- _TASK DATA_:
↓
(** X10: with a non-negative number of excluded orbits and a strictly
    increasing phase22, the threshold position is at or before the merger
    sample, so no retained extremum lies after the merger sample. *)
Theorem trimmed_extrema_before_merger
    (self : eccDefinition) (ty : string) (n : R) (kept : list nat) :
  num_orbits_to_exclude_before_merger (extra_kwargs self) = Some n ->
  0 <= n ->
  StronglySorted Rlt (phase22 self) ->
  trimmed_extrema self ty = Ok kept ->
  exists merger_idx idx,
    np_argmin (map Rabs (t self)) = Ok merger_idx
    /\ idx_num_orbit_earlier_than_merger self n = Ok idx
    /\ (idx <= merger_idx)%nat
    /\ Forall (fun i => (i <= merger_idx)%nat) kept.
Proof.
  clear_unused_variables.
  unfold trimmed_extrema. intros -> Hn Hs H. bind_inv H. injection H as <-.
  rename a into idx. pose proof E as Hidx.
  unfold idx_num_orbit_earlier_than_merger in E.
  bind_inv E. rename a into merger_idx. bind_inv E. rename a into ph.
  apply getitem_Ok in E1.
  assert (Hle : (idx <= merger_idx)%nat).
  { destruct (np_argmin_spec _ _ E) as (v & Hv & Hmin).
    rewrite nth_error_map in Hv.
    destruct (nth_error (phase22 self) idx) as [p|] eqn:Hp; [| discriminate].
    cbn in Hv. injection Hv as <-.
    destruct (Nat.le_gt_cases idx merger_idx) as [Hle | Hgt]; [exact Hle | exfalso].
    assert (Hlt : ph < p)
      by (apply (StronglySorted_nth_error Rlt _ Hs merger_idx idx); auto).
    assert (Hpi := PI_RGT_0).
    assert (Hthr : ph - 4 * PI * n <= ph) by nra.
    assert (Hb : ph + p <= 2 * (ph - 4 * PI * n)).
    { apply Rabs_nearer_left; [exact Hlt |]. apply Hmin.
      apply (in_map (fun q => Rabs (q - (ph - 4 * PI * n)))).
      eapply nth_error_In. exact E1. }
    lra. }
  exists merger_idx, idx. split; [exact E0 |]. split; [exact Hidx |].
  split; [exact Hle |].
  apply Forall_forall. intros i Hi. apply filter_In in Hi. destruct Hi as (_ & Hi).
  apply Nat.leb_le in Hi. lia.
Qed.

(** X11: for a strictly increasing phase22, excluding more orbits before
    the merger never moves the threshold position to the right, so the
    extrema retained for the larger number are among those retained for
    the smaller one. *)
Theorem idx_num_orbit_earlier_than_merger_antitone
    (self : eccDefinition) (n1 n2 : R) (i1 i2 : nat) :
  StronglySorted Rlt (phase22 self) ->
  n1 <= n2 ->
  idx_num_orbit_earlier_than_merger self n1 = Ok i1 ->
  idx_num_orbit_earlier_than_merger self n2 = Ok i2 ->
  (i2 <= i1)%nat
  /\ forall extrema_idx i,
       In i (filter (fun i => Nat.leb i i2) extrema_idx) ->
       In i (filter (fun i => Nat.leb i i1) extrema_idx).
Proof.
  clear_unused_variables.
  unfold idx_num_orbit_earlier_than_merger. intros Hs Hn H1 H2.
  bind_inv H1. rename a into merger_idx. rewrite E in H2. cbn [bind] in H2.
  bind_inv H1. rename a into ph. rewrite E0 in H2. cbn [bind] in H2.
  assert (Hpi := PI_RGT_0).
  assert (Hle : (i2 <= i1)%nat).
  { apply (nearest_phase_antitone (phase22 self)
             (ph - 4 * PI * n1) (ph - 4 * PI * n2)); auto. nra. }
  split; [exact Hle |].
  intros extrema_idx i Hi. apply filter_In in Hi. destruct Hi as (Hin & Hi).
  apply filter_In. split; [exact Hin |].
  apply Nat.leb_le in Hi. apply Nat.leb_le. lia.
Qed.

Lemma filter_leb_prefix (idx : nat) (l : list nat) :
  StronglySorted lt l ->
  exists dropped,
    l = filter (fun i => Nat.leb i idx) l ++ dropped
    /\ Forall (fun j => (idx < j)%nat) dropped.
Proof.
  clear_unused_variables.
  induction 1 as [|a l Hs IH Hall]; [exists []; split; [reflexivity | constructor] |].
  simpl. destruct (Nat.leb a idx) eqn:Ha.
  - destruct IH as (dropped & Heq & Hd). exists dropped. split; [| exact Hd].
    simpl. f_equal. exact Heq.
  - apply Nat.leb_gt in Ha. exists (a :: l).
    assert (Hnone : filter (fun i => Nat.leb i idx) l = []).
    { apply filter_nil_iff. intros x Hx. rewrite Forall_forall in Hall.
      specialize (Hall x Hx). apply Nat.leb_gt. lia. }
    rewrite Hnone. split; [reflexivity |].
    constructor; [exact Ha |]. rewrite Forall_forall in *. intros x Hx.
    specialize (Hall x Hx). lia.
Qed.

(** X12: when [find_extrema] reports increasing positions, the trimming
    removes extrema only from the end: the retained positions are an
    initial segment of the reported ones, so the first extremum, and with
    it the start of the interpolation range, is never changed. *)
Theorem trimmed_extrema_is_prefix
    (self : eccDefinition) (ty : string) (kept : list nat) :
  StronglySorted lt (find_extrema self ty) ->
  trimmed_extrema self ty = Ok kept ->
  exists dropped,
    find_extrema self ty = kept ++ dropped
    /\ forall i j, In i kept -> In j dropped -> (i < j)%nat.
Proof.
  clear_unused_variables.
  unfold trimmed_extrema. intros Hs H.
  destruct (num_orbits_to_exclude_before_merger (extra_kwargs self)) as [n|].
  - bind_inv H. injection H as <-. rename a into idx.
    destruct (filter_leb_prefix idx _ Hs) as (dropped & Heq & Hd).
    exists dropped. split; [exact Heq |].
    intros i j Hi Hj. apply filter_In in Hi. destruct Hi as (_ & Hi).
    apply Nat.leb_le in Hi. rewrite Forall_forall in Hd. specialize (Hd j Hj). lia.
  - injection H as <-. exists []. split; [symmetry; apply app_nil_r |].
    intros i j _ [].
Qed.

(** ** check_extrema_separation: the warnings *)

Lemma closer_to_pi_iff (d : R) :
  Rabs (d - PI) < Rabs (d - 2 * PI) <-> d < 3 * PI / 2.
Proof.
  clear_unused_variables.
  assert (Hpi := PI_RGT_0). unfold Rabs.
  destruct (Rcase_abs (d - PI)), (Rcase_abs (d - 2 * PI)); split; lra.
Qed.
↑
↓
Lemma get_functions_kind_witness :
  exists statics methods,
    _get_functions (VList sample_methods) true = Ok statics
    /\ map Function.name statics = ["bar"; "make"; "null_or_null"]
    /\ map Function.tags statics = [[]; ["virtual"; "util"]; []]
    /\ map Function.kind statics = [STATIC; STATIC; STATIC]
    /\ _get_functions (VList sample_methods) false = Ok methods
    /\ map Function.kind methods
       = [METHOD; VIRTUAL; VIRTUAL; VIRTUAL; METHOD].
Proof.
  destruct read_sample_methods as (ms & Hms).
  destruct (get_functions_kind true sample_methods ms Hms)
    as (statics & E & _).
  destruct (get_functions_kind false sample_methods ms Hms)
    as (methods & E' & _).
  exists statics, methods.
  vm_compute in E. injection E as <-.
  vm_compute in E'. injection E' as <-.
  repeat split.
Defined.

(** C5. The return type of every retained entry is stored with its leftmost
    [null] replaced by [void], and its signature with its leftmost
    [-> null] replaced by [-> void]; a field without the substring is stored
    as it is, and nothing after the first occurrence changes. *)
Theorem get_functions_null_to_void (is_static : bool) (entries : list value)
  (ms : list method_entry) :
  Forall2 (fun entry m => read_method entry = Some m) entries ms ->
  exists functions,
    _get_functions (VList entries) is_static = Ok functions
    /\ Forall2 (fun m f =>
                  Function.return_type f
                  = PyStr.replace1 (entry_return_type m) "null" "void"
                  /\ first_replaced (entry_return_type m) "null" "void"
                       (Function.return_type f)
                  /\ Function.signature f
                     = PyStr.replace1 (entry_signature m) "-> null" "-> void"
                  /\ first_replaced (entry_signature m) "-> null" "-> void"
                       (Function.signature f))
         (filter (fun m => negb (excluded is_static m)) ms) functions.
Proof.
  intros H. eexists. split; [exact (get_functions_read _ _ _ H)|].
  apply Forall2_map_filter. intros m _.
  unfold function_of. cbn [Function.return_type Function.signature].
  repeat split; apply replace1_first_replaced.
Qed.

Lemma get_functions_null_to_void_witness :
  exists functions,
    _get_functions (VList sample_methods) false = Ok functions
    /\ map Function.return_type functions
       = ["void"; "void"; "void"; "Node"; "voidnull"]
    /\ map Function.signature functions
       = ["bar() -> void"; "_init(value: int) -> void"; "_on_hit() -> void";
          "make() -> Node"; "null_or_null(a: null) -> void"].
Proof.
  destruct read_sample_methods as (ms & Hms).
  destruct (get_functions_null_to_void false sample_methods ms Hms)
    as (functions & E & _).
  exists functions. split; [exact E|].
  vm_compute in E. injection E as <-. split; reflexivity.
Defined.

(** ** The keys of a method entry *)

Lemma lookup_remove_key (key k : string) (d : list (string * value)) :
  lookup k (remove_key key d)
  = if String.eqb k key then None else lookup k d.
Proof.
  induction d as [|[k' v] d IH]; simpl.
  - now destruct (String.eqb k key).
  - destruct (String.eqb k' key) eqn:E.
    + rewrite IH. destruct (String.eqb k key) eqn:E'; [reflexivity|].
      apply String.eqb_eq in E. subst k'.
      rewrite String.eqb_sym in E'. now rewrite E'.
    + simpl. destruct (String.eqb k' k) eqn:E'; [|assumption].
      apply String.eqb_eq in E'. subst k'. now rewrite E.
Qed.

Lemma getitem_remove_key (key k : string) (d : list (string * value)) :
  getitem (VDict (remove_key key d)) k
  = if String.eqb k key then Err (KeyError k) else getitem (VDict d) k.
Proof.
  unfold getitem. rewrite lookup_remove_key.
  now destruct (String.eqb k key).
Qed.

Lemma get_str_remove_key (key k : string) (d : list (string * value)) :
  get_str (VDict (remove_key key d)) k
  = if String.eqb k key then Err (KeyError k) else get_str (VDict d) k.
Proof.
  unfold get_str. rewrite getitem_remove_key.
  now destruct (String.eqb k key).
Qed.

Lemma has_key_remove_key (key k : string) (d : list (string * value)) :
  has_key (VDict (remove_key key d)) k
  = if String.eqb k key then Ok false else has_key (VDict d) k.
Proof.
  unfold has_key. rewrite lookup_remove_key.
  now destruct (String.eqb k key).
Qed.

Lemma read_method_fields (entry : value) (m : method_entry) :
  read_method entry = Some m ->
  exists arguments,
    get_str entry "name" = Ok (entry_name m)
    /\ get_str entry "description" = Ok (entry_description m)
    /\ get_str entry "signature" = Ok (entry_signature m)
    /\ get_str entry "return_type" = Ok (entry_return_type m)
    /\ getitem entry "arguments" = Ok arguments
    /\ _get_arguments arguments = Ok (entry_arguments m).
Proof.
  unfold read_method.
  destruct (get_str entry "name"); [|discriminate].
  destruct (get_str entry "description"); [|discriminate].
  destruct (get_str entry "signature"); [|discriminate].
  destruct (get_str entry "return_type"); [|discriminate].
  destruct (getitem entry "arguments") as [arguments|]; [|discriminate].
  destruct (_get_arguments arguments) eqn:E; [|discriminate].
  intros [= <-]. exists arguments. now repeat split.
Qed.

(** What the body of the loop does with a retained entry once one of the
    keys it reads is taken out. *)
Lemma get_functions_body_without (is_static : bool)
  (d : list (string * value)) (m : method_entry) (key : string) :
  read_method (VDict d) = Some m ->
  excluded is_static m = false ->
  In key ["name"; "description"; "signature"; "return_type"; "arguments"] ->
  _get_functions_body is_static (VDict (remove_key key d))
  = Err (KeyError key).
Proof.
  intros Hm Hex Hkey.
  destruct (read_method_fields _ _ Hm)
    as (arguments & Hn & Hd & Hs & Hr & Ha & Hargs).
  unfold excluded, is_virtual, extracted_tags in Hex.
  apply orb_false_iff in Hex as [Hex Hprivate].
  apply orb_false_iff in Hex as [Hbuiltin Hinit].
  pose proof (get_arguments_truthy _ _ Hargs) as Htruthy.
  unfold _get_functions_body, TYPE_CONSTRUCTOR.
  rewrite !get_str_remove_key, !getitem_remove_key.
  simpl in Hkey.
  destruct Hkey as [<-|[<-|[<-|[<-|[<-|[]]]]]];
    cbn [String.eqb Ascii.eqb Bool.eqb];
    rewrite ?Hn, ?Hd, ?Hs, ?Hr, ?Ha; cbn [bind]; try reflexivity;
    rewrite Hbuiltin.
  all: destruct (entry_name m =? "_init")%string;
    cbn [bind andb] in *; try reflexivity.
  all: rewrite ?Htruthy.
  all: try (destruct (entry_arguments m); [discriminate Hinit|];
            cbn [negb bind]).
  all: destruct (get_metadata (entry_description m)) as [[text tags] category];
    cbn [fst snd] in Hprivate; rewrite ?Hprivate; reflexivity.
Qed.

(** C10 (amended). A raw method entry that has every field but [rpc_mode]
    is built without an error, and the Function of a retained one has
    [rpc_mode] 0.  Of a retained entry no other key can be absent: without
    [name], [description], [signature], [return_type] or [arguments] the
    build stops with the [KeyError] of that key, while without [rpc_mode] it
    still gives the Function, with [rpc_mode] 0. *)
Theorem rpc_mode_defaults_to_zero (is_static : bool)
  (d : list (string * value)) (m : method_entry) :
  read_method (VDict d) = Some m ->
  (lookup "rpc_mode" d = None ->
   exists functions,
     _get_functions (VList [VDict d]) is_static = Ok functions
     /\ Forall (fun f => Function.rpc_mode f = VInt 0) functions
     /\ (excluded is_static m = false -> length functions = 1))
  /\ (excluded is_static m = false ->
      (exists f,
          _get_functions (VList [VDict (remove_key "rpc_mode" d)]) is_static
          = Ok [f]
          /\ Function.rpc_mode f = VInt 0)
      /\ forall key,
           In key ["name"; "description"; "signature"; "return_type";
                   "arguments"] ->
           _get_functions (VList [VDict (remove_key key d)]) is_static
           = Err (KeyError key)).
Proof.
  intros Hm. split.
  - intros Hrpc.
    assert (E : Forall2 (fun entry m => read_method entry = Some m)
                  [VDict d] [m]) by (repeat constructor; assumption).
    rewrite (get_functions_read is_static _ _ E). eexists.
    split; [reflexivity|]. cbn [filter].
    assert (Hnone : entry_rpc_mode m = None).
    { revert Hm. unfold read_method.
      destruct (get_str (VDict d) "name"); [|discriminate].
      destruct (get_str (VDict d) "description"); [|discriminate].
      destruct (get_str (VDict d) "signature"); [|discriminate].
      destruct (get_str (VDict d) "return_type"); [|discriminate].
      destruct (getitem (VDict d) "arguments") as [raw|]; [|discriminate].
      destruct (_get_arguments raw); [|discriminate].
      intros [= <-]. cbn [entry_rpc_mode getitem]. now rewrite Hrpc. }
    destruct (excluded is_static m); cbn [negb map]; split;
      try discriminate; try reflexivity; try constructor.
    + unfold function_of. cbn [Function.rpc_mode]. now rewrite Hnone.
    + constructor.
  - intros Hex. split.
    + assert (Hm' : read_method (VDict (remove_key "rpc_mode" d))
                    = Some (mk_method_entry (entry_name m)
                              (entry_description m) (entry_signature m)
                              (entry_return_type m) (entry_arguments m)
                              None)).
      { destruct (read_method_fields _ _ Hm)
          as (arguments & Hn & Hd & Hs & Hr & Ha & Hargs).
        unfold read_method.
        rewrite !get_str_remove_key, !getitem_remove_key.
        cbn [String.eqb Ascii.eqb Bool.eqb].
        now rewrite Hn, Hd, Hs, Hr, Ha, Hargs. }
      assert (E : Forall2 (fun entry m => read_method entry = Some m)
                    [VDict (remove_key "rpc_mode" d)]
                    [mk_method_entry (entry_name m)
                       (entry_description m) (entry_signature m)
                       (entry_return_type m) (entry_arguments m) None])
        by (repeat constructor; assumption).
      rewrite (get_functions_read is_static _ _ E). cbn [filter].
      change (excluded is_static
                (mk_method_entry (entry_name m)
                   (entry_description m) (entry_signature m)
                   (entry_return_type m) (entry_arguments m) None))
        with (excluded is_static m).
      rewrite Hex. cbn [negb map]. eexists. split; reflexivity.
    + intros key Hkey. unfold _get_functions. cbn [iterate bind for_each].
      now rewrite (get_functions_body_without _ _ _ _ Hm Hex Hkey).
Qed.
↑
↓
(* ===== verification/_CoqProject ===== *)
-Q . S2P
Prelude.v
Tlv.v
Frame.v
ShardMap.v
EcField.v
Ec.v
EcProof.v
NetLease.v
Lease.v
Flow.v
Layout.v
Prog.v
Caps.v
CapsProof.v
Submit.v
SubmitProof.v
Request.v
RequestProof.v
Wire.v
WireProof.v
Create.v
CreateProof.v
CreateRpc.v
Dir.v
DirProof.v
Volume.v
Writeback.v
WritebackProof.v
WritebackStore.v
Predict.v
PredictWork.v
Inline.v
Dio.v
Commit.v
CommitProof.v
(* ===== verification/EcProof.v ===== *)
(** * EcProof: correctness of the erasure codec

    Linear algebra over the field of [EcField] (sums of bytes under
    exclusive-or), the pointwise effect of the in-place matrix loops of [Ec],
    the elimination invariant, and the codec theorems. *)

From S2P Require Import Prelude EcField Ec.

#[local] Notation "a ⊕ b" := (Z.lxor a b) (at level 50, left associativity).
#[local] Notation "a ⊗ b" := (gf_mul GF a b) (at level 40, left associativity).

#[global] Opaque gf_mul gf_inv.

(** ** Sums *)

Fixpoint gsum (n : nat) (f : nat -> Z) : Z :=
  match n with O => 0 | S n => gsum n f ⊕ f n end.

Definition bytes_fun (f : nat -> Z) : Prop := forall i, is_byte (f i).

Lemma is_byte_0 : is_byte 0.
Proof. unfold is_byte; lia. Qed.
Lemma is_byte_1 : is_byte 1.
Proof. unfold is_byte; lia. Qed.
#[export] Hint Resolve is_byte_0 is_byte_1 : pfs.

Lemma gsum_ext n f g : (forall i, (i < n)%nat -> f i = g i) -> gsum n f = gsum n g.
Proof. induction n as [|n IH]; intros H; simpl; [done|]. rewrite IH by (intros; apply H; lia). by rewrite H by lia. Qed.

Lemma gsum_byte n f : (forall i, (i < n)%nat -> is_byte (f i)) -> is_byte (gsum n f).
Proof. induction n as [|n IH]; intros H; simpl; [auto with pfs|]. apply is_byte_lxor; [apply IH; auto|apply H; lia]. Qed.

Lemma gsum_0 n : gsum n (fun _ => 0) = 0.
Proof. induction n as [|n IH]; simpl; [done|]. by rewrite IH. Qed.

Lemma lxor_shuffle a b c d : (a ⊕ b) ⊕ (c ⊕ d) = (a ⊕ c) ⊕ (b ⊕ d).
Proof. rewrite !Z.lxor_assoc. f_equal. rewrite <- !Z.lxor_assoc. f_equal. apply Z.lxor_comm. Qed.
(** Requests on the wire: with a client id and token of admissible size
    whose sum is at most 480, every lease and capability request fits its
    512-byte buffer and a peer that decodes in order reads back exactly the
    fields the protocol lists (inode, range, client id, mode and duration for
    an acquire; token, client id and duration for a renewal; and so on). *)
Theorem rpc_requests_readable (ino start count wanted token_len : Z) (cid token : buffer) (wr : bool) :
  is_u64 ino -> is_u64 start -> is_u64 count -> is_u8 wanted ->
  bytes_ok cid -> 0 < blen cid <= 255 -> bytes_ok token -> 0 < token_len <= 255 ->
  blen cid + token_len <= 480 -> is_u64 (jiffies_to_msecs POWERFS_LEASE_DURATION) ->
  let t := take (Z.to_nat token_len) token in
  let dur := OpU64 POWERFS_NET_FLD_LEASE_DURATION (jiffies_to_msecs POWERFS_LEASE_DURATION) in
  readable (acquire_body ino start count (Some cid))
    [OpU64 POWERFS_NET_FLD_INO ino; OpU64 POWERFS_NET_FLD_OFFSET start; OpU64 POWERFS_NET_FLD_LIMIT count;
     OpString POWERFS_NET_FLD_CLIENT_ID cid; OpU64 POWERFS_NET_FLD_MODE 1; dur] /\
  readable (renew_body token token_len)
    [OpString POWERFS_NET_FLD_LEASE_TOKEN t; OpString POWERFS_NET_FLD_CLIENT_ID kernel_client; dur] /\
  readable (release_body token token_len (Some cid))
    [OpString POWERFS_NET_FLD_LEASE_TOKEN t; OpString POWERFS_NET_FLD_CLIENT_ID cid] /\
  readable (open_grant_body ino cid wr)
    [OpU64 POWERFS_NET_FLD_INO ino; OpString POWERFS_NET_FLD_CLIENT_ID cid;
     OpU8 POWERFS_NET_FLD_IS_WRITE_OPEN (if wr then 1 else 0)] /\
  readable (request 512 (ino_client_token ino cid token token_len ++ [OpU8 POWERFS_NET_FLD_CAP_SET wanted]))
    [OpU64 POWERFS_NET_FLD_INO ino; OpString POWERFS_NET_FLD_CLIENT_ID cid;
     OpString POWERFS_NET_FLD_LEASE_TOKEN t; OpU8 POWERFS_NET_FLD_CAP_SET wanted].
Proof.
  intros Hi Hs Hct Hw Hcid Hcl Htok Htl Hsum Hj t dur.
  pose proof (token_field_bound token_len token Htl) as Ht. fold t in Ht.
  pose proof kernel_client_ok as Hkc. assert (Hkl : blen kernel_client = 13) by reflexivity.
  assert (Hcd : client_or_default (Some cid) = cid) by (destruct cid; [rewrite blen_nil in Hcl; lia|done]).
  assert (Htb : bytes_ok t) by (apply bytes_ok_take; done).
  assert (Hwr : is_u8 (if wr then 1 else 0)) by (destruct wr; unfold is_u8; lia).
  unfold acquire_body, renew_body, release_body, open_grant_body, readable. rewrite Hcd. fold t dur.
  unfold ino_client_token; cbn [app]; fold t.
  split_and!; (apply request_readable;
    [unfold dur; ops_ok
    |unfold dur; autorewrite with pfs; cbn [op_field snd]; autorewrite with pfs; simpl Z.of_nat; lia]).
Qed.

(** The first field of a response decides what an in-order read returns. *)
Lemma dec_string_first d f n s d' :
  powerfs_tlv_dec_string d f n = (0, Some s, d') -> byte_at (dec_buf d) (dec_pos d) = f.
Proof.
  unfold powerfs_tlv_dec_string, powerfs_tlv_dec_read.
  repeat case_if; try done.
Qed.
↑
- _TASK DIRECTIONS_: When the line with "- apply Nat.leb_gt in Ha. exists (a :: l)." is reached in the data above, start copying there, and copy each line exactly until the line with "removes extrema only" has been copied; copy nothing else.

- _SOLUTION TO THIS TASK_:
  - apply Nat.leb_gt in Ha. exists (a :: l).
    assert (Hnone : filter (fun i => Nat.leb i idx) l = []).
    { apply filter_nil_iff. intros x Hx. rewrite Forall_forall in Hall.
      specialize (Hall x Hx). apply Nat.leb_gt. lia. }
    rewrite Hnone. split; [reflexivity |].
    constructor; [exact Ha |]. rewrite Forall_forall in *. intros x Hx.
    specialize (Hall x Hx). lia.
Qed.

(** X12: when [find_extrema] reports increasing positions, the trimming
    removes extrema only from the end: the retained positions are an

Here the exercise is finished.